### EXERCISE INSTRUCTIONS
Copy all the lines of the data that include the word "result".

(Entries taken from a collection)

Lemma crawl_no_self_link_witness :
  NoDup example_directory.*1
  ∧ (crawl example_findall example_directory (init_world [] zero_entropy)).1
    = Ok (crawled example_findall example_directory)
  ∧ dict_get "1.html"%string (crawled example_findall example_directory)
    = Some {["2.html"]}%string
  ∧ "1.html"%string ∉ ({["2.html"]}%string : gset Page).
Proof.
  assert ((crawl example_findall example_directory (init_world [] zero_entropy)).1
          = Ok (crawled example_findall example_directory)) as Hrun
    by (by rewrite crawl_run by exact example_directory_NoDup).
  assert (dict_get "1.html"%string (crawled example_findall example_directory)
          = Some {["2.html"]}%string) as Hget by by_evaluation.
  split_and!; [exact example_directory_NoDup|exact Hrun|exact Hget|].
  exact (crawl_no_self_link example_findall example_directory
           (init_world [] zero_entropy) _ "1.html"%string _
           example_directory_NoDup Hrun Hget).
Defined.

(** X3: the pages of the mapping [crawl] returns are the file names of
    the directory that end in [.html], in the order of the listing; other
    files are skipped. *)
Theorem crawl_pages (findall : string → list string)
    (directory : list (string * string)) (w : world) (pages : Corpus) :
  NoDup directory.*1 →
  (crawl findall directory w).1 = Ok pages →
  dict_keys pages = filter (λ name, ends_with ".html" name) directory.*1.
Proof.
  intros Hnd Hrun. rewrite crawl_run in Hrun by done. injection Hrun as <-.
  apply dict_keys_crawled.
Qed.

Lemma crawl_pages_witness :
  NoDup example_directory.*1
  ∧ (crawl example_findall example_directory (init_world [] zero_entropy)).1
    = Ok (crawled example_findall example_directory)
  ∧ dict_keys (crawled example_findall example_directory)
    = ["1.html"; "2.html"; "3.html"]%string.
Proof.
  assert ((crawl example_findall example_directory (init_world [] zero_entropy)).1
          = Ok (crawled example_findall example_directory)) as Hrun
    by (by rewrite crawl_run by exact example_directory_NoDup).
  split_and!; [exact example_directory_NoDup|exact Hrun|].
  etrans; [exact (crawl_pages example_findall example_directory
                    (init_world [] zero_entropy) _ example_directory_NoDup Hrun)|].
  by_evaluation.
Defined.

(** X4: the links [crawl] records for a page are the [href] values found
    in its file that name another page of the result: a link to the page
    itself or to a file that is not a page of the directory is dropped. *)
Theorem crawl_links (findall : string → list string)
    (directory : list (string * string)) (w : world) (pages : Corpus)
    (page contents : string) :
  NoDup directory.*1 →
  (crawl findall directory w).1 = Ok pages →
  (page, contents) ∈ directory →
  ends_with ".html" page = true →
  ∃ links,
    dict_get page pages = Some links
    ∧ ∀ q, q ∈ links ↔ q ∈ findall contents ∧ q ≠ page ∧ q ∈ dict_keys pages.
Proof.
  intros Hnd Hrun Hin Hhtml. rewrite crawl_run in Hrun by done.
  injection Hrun as <-.
  assert (dict_get page (raw_pages findall directory)
          = Some (list_to_set (findall contents) ∖ {[page]})) as Hraw.
  { apply dict_get_elem; [by apply dict_wf_raw_pages|].
    unfold raw_pages. apply list_elem_of_fmap. exists (page, contents).
    split; [done|]. by apply elem_of_html_entries. }
  eexists. split.
  - unfold crawled. etrans; [apply dict_get_prod_map|].
    etrans; [exact (f_equal _ Hraw)|]. reflexivity.
  - intros q.
    rewrite elem_of_keep_known, elem_of_difference, elem_of_list_to_set,
      elem_of_singleton.
    unfold crawled. rewrite dict_keys_prod_map. tauto.
Qed.

Lemma crawl_links_witness :
  NoDup example_directory.*1
  ∧ (crawl example_findall example_directory (init_world [] zero_entropy)).1
    = Ok (crawled example_findall example_directory)
  ∧ ("2.html", "<a href=3.html> <a href=gone.html>")%string ∈ example_directory
  ∧ ends_with ".html" "2.html" = true
  ∧ ∃ links,
      dict_get "2.html"%string (crawled example_findall example_directory)
      = Some links
      ∧ "3.html"%string ∈ links ∧ "gone.html"%string ∉ links.
Proof.
  assert ((crawl example_findall example_directory (init_world [] zero_entropy)).1
          = Ok (crawled example_findall example_directory)) as Hrun
    by (by rewrite crawl_run by exact example_directory_NoDup).
  assert (("2.html", "<a href=3.html> <a href=gone.html>")%string
          ∈ example_directory) as Hin by by_evaluation.
  split_and!; [exact example_directory_NoDup|exact Hrun|exact Hin|reflexivity|].
  destruct (crawl_links example_findall example_directory
              (init_world [] zero_entropy) _ _ _
              example_directory_NoDup Hrun Hin eq_refl) as (links & Hget & Hlinks).
  exists links. split; [exact Hget|]. split.
  - apply Hlinks. split_and!; [by_evaluation|done|by_evaluation].
  - intros Hgone. apply (Hlinks "gone.html"%string) in Hgone.
    destruct Hgone as (_ & _ & Hkey). revert Hkey. by_evaluation.
Defined.

(** ** The transition model *)

Lemma transition_model_found w page d links :
  dict_get page (corpus_obj w) = Some links →
  ∃ dist, transition_model page d w = (Ok dist, w).
Proof.
  intros Hget. unfold transition_model.
  erewrite bind_Ok by (unfold corpus_getitem; by rewrite Hget).
  erewrite bind_Ok by done.
  assert (length (corpus_obj w) ≠ 0%nat) as Hlen.
  { apply dict_get_Some_elem in Hget. destruct (corpus_obj w); [|done].
    by apply elem_of_nil in Hget. }
  erewrite bind_Ok
    by (unfold py_div; rewrite decide_False by (by apply Qc_of_nat_ne_0); done).
  assert (∃ b a,
    ∀ X (f : Qc * Qc → M X),
      bind (if negb (bool_decide (size links = 0%nat))
            then inv <- py_div 1 (Qc_of_nat (size links)) ;;
                 ret (1 / Qc_of_nat (length (corpus_obj w)) * (1 - d), inv * d)
            else ret (1 / Qc_of_nat (length (corpus_obj w)), 0)) f w
      = f (b, a) w) as (b & a & ->).
  { case_bool_decide as Hk; simpl.
    - by exists (1 / Qc_of_nat (length (corpus_obj w))), 0.
    - eexists _, _. intros X f. unfold bind at 1 2, py_div.
      rewrite decide_False by (by apply Qc_of_nat_ne_0). done. }
  erewrite bind_Ok by done. eexists.
  apply (for_each_pure _ _ (transition_step links b a) (λ _, True)); [done|].
  intros pd q _ _. split; [|done]. unfold transition_step.
  case_bool_decide; [|done].
  unfold dict_getitem. rewrite dict_get_set_eq. done.
Qed.

(** X5: [transition_model] returns a mapping when the page is a key of
    the corpus and raises [KeyError] when it is not, the empty corpus
    included: the lookup [corpus[page]] comes before the division by
    [len(corpus)], which therefore never fails. *)
Theorem transition_model_key_error (w : world) (page : Page) (d : Qc) :
  (page ∈ dict_keys (corpus_obj w) →
   ∃ dist, transition_model page d w = (Ok dist, w))
  ∧ (page ∉ dict_keys (corpus_obj w) →
     transition_model page d w = (Raise KeyError, w))
  ∧ (transition_model page d w).1 ≠ Raise ZeroDivisionError.
Proof.
  assert (page ∈ dict_keys (corpus_obj w) →
          ∃ dist, transition_model page d w = (Ok dist, w)) as Hin.
  { intros [links Hget]%dict_get_is_Some. by eapply transition_model_found. }
  assert (page ∉ dict_keys (corpus_obj w) →
          transition_model page d w = (Raise KeyError, w)) as Hout.
  { intros Hnone%dict_get_None. unfold transition_model.
    erewrite bind_Raise; [done|]. unfold corpus_getitem. by rewrite Hnone. }
  split_and!; [done..|].
  destruct (decide (page ∈ dict_keys (corpus_obj w))) as [Hkey|Hkey].
  - destruct (Hin Hkey) as [dist ->]. done.
  - by rewrite (Hout Hkey).
Qed.

Lemma transition_model_key_error_witness :
  (∃ dist, transition_model "A" d85 (init_world corpus3 zero_entropy)
           = (Ok dist, init_world corpus3 zero_entropy))
  ∧ transition_model "Z" d85 (init_world corpus3 zero_entropy)
    = (Raise KeyError, init_world corpus3 zero_entropy)
  ∧ transition_model "A" d85 (init_world [] zero_entropy)
    = (Raise KeyError, init_world [] zero_entropy).
Proof.
  split_and!.
  - apply (transition_model_key_error (init_world corpus3 zero_entropy) "A" d85).
    by_evaluation.
  - apply (transition_model_key_error (init_world corpus3 zero_entropy) "Z" d85).
    by_evaluation.
  - apply (transition_model_key_error (init_world [] zero_entropy) "A" d85).
    apply not_elem_of_nil.
Defined.

Lemma Qc_inv_nat_le_1 n : (0 < n)%nat → 1 / Qc_of_nat n ≤ 1.
Proof.
  intros Hn. pose proof (Qc_of_nat_pos n Hn) as Hpos.
  apply (Qcmult_le_mono_pos_r _ _ (Qc_of_nat n) Hpos).
  unfold Qcdiv. rewrite <- Qcmult_assoc, Qcmult_inv_l, !Qcmult_1_l.
  - destruct n as [|n]; [lia|]. rewrite Qc_of_nat_S.
    rewrite <- (Qcplus_0_r 1) at 1. apply Qcplus_le_mono_l, Qc_of_nat_nonneg.
  - intros Heq. rewrite Heq in Hpos. by apply Qclt_not_eq in Hpos.
Qed.

Lemma Qc_one_minus_le d : 0 ≤ d → 1 - d ≤ 1.
Proof.
  intros Hd. apply (Qcplus_le_mono_r _ _ d).
  replace (1 - d + d) with (1 + 0) by ring.
  by apply (proj1 (Qcplus_le_mono_l _ _ _)).
Qed.

Lemma transition_entry_range n (links : gset Page) d q :
  (0 < n)%nat → 0 < d < 1 →
  0 < (transition_entry n links d q).2 ≤ 1.
Proof.
  intros Hn Hd. pose proof (base_probability_pos n (size links) d Hn Hd) as Hb.
  pose proof (additional_probability_nonneg (size links) d
                (Qclt_le_weak _ _ (proj1 Hd))) as Ha.
  pose proof (Qc_inv_nat_le_1 n Hn) as Hinv.
  destruct Hd as [Hd0 Hd1].
  assert (0 ≤ 1 - d) as Hd1'.
  { apply (Qcplus_le_mono_r _ _ d). ring_simplify. by apply Qclt_le_weak. }
  unfold transition_entry. cbn [snd].
  assert (base_probability n (size links) d ≤ 1 - d
          ∨ size links = 0%nat ∧ base_probability n (size links) d ≤ 1) as Hbase.
  { unfold base_probability. case_bool_decide; [by right|]. left.
    rewrite <- (Qcmult_1_l (1 - d)) at 2. by apply Qcmult_le_mono_nonneg_r. }
  assert (additional_probability (size links) d ≤ d
          ∧ (size links = 0%nat → additional_probability (size links) d = 0)) as Hadd.
  { unfold additional_probability. case_bool_decide as Hk; [split; [|done]|split; [|done]].
    - by apply Qclt_le_weak.
    - rewrite <- (Qcmult_1_l d) at 2. apply Qcmult_le_mono_nonneg_r.
      + by apply Qclt_le_weak.
      + apply Qc_inv_nat_le_1. lia. }
  case_bool_decide.
  - split; [by apply Qcplus_pos_nonneg|].
    destruct Hbase as [Hbase|[Hk Hbase]].
    + replace 1 with ((1 - d) + d) by ring.
      apply Qcplus_le_compat; [done|apply Hadd].
    + rewrite (proj2 Hadd Hk), Qcplus_0_r. done.
  - split; [done|]. destruct Hbase as [Hbase|[_ Hbase]]; [|done].
    etrans; [exact Hbase|]. by apply Qc_one_minus_le, Qclt_le_weak.
Qed.
(** * pillama: the Hailo service behind the Ollama-compatible gateway

    A shallow embedding of [python_service/hailo_service.py]: the
    [HailoService] class (device and model handles, [load_model],
    [chat_completion], [text_completion], [get_model_info],
    [get_context_usage], [release]) and the request handlers of
    [WebSocketServer].

    The accelerator runtime ([hailo_platform]) and the file system are
    external collaborators.  They are represented by a [Platform] record of
    oracles; every call made to a collaborator is appended to a call log, and
    each oracle receives the log so far, so that a collaborator may answer
    differently at every call. *)

From Stdlib Require Import ZArith QArith.
From stdpp Require Import base option list strings gmap.

Local Open Scope string_scope.
Local Open Scope list_scope.

(** ** Collaborator objects *)

(** A [VDevice] object; [vd_id] is the identity of the Python object. *)
Record VDevice := mkVDevice { vd_id : nat }.

(** An [LLM] object, created by [LLM(vdevice=..., hef_path=...)].
    [llm_id] is the identity of the Python object and [llm_hef] the
    constructor argument.  [llm_name] is a ghost field: the [model_name]
    argument of the [load_model] call that constructed the object. *)
Record LLM := mkLLM { llm_id : nat; llm_hef : string; llm_name : string }.

#[global] Instance VDevice_eq_dec : EqDecision VDevice.
Proof. solve_decision. Defined.
#[global] Instance LLM_eq_dec : EqDecision LLM.
Proof. solve_decision. Defined.

(** What a collaborator call does: it returns, or it raises an exception
    whose [str(e)] is the message. *)
Inductive outcome := Returns | Raises (msg : string).

(** One chat message, [{"role": ..., "content": ...}]. *)
Record Message := mkMessage { role : string; content : string }.

(** The keyword arguments handed to [llm.generate]. *)
Record gen_kwargs := mkKwargs {
  kw_prompt : list Message;
  kw_temperature : Q;
  kw_max_generated_tokens : Z;
  kw_seed : option Z
}.

(** What iterating a generation does: the tokens it yields, then either
    normal exhaustion ([None]) or an exception ([Some msg]).  A fault of
    [generate] itself or of entering the [with] block is [([], Some msg)]. *)
Definition generation := (list string * option string)%type.

(** The log of collaborator calls, oldest first. *)
Inductive call :=
  | CVDeviceInit (o : outcome)                    (* VDevice() *)
  | CPathExists (p : string) (b : bool)           (* Path(p).exists() *)
  | CPathStat (p : string) (size : Z)             (* Path(p).stat().st_size *)
  | CLLMInit (h : LLM) (o : outcome)              (* LLM(vdevice=, hef_path=) *)
  | CLLMRelease (h : LLM) (o : outcome)           (* llm.release() *)
  | CGenerate (h : LLM) (kw : gen_kwargs) (g : generation)
                                                  (* iterating llm.generate with kw *)
  | CContextUsage (h : LLM) (r : option Z)        (* llm.get_context_usage_size() *)
  | CVDeviceRelease (d : VDevice) (o : outcome).  (* vdevice.release() *)

(** The collaborators.  [HAILO_AVAILABLE] is the module-level flag set by
    the guarded import. *)
Record Platform := mkPlatform {
  HAILO_AVAILABLE : bool;
  vdevice_init : outcome;
  path_exists : list call -> string -> bool;
  path_size : list call -> string -> Z;
  llm_init : list call -> string -> outcome;
  llm_release : list call -> LLM -> outcome;
  llm_generate : list call -> LLM -> gen_kwargs -> generation;
  llm_get_context_usage_size : list call -> LLM -> option Z;
  vdevice_release : list call -> VDevice -> outcome;
  (* int(elapsed_time * 1e9) as measured around the generation *)
  elapsed_ns : list call -> Z
}.

(** ** The service object *)

(** A model's entry in the configuration: a JSON object with string values
    ([hef_path], [family], [parameter_size], [format]). *)
Abbreviation model_config := (gmap string string).

Record HailoService := mkService {
  vdevice : option VDevice;
  llm : option LLM;
  current_model : option string;
  models_config : gmap string model_config;
  default_model : option string   (* config['hailo'].get('default_model') *)
}.

(** The service object together with the log of collaborator calls. *)
Record Machine := mkMachine { self : HailoService; calls : list call }.

Definition set_vdevice (v : option VDevice) (s : HailoService) : HailoService :=
  mkService v (llm s) (current_model s) (models_config s) (default_model s).
Definition set_llm (l : option LLM) (s : HailoService) : HailoService :=
  mkService (vdevice s) l (current_model s) (models_config s) (default_model s).
Definition set_current_model (c : option string) (s : HailoService) : HailoService :=
  mkService (vdevice s) (llm s) c (models_config s) (default_model s).

(** ** A state and exception monad for the methods *)

Inductive result (A : Type) := Ok (a : A) | Raise (e : string).
Arguments Ok {A} a.
Arguments Raise {A} e.

Definition M (A : Type) : Type := Machine -> result A * Machine.
(** * Elevator control system: dispatcher, factory and control service

    A shallow embedding of [lib/constants.ts], [types/elevator.ts],
    [lib/elevatorDispatch.ts], [lib/elevatorFactory.ts] and
    [services/ElevatorControlService.ts], with the properties of the
    dispatch and scheduling core proved about it.

    Conventions of the embedding.
    - A JavaScript [number] that holds a floor, an identifier, a score or a
      time stamp is a [Z]; a [Set<number>] is a [gset Z]; an array is a
      [list].
    - An [Elevator] object lives in the array [state.elevators] and is
      mutated in place; a reference to it is its index in that array.
    - [Date.now()] and [Math.random()] are read from two oracles, the
      k-th call returning the k-th value; a value of [Math.random()] is a
      rational, taken in the interval [0,1) where a property depends on it.
    - [setTimeout] appends the scheduled callback, as data, to the list of
      pending timers.
    - The subscriber callbacks ([logCallback], [stateChangeCallback]) and
      [console.log] are observers outside the core and are left out; so
      are the [try]/[catch] blocks of the service, since nothing in the
      embedded code throws inside them.
    - A template literal that makes a log message is a constructor of
      [LogMessage] carrying the interpolated values. *)

From stdpp Require Import base numbers list sorting gmap sets.
From Stdlib Require Import QArith Qround Lia.

Local Open Scope Z_scope.
#[local] Set Warnings "-clear-no-such-hyp".

(** ** lib/constants.ts *)

Definition FLOORS : Z := 10.
Definition ELEVATOR_COUNT : nat := 4.
Definition MOVE_DURATION_MS : Z := 10000.
Definition LOADING_DURATION_MS : Z := 10000.
Definition MAX_LOG_ENTRIES : Z := 100.

(** [ELEVATOR_STATES]: ['idle'], ['up'], ['down']. *)
Inductive ElevatorDirection := IDLE | MOVING_UP | MOVING_DOWN.

(** [CALL_DIRECTIONS]: ['up'], ['down']. *)
Inductive CallDirection := UP | DOWN.

(** [LOG_TYPES]. *)
Inductive LogType := CALL | PICKUP | DROPOFF | MOVEMENT | SYSTEM.

#[global] Instance ElevatorDirection_eq_dec : EqDecision ElevatorDirection.
Proof. solve_decision. Defined.
#[global] Instance CallDirection_eq_dec : EqDecision CallDirection.
Proof. solve_decision. Defined.
#[global] Instance LogType_eq_dec : EqDecision LogType.
Proof. solve_decision. Defined.
(** The route on an entry name. *)
Lemma GET_verImagen_entry_name e fl filename fs :
  entry_name filename →
  GET_verImagen e fl filename fs =
  match stat_fault fl with
  | Some _ => not_found_page
  | None =>
      match fs !! root_path e with
      | Some Dir =>
          match fs !! upload_dir (root_path e) with
          | Some Dir =>
              match fs !! (upload_dir (root_path e) ++ [filename]) with
              | Some (File content) =>
                  match read_fault fl with
                  | Some c => read_failure_response c
                  | None => {| status := 200; payload := BFile content |}
                  end
              | _ => not_found_page
              end
          | _ => not_found_page
          end
      | _ => not_found_page
      end
  end.
Proof.
  intros Hname. unfold GET_verImagen.
  rewrite entry_name_converts, view_response, served_location_entry_name by done.
  destruct (stat_fault fl); [done |].
  destruct (fs !! root_path e) as [[|]|]; try done.
  destruct (fs !! upload_dir (root_path e)) as [[|]|]; try done.
  by destruct (fs !! (upload_dir (root_path e) ++ [filename]))
    as [[content|]|] eqn:Hf; rewrite ?Hf.
Qed.

Lemma received_name_is_entry_name : entry_name "received_image.jpg".
Proof. by repeat split. Qed.
(** Ingesting the small document stores its two chunks under their ids;
    ingesting it again leaves the collection as it is. *)
Example ingest_twice :
  fst (ingest []) = Ok tt
  /\ map (@point_id unit) (world (snd (ingest [])))
     = [lit "bee414d7-1ea3-5627-8198-d1cbc8336ca5";
        lit "12197ee6-4fbf-5b84-83fc-ecd259607f20"]
  /\ world (snd (ingest (world (snd (ingest []))))) = world (snd (ingest [])).
Proof. repeat split; vm_compute; reflexivity. Qed.

(** Deleting a source that has points removes them and only them. *)
Example delete_stored_source :
  run (Ingestion.delete_document (services_of healthy) (lit "pump.pdf"))
    seeded
  = (Ok tt,
     mkMachine
       [stored_point "id-2" "valve.pdf"
          "open the valve before the pump starts"]
       [EvPrint (lit "--- Deleting document: pump.pdf ---");
        EvScroll Ingestion.COLLECTION_NAME
          (Ingestion.source_filter (lit "pump.pdf")) 1;
        EvDelete Ingestion.COLLECTION_NAME
          (Ingestion.source_filter (lit "pump.pdf"));
        EvPrint (lit "--- Successfully deleted points for 'pump.pdf' ---")]).
Proof. vm_compute. reflexivity. Qed.

(** With both models down [ask] still answers: the query is passed
    through and the answer is the inline error message.  The referenced
    documents are the two sources, in no particular order. *)
Example ask_with_models_down :
  exists i,
    fst (run (RagService.ask (services_of models_down) service question)
           seeded) = Ok i
    /\ RagService.original_query i = question
    /\ RagService.rewritten_query i = JStr question
    /\ RagService.context i
       = lit "[Source: pump.pdf]" ++ [LF]
           ++ lit "the pump starts when pressure drops" ++ [LF]
           ++ lit "---" ++ [LF] ++ lit "[Source: valve.pdf]" ++ [LF]
           ++ lit "open the valve before the pump starts" ++ [LF]
           ++ lit "---" ++ [LF]
    /\ RagService.answer i
       = lit "An error occurred while generating the answer: "
           ++ lit "service unavailable"
    /\ RagService.cited_docs i = []
    /\ length (RagService.referenced_docs i) = 2%nat
    /\ In (lit "pump.pdf") (RagService.referenced_docs i)
    /\ In (lit "valve.pdf") (RagService.referenced_docs i).
Proof.
  eexists. split; [vm_compute; reflexivity|].
  repeat split; vm_compute; auto.
Qed.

### ANSWER FOR THIS EXERCISE
    in its file that name another page of the result: a link to the page
Inductive result (A : Type) := Ok (a : A) | Raise (e : string).
Definition M (A : Type) : Type := Machine -> result A * Machine.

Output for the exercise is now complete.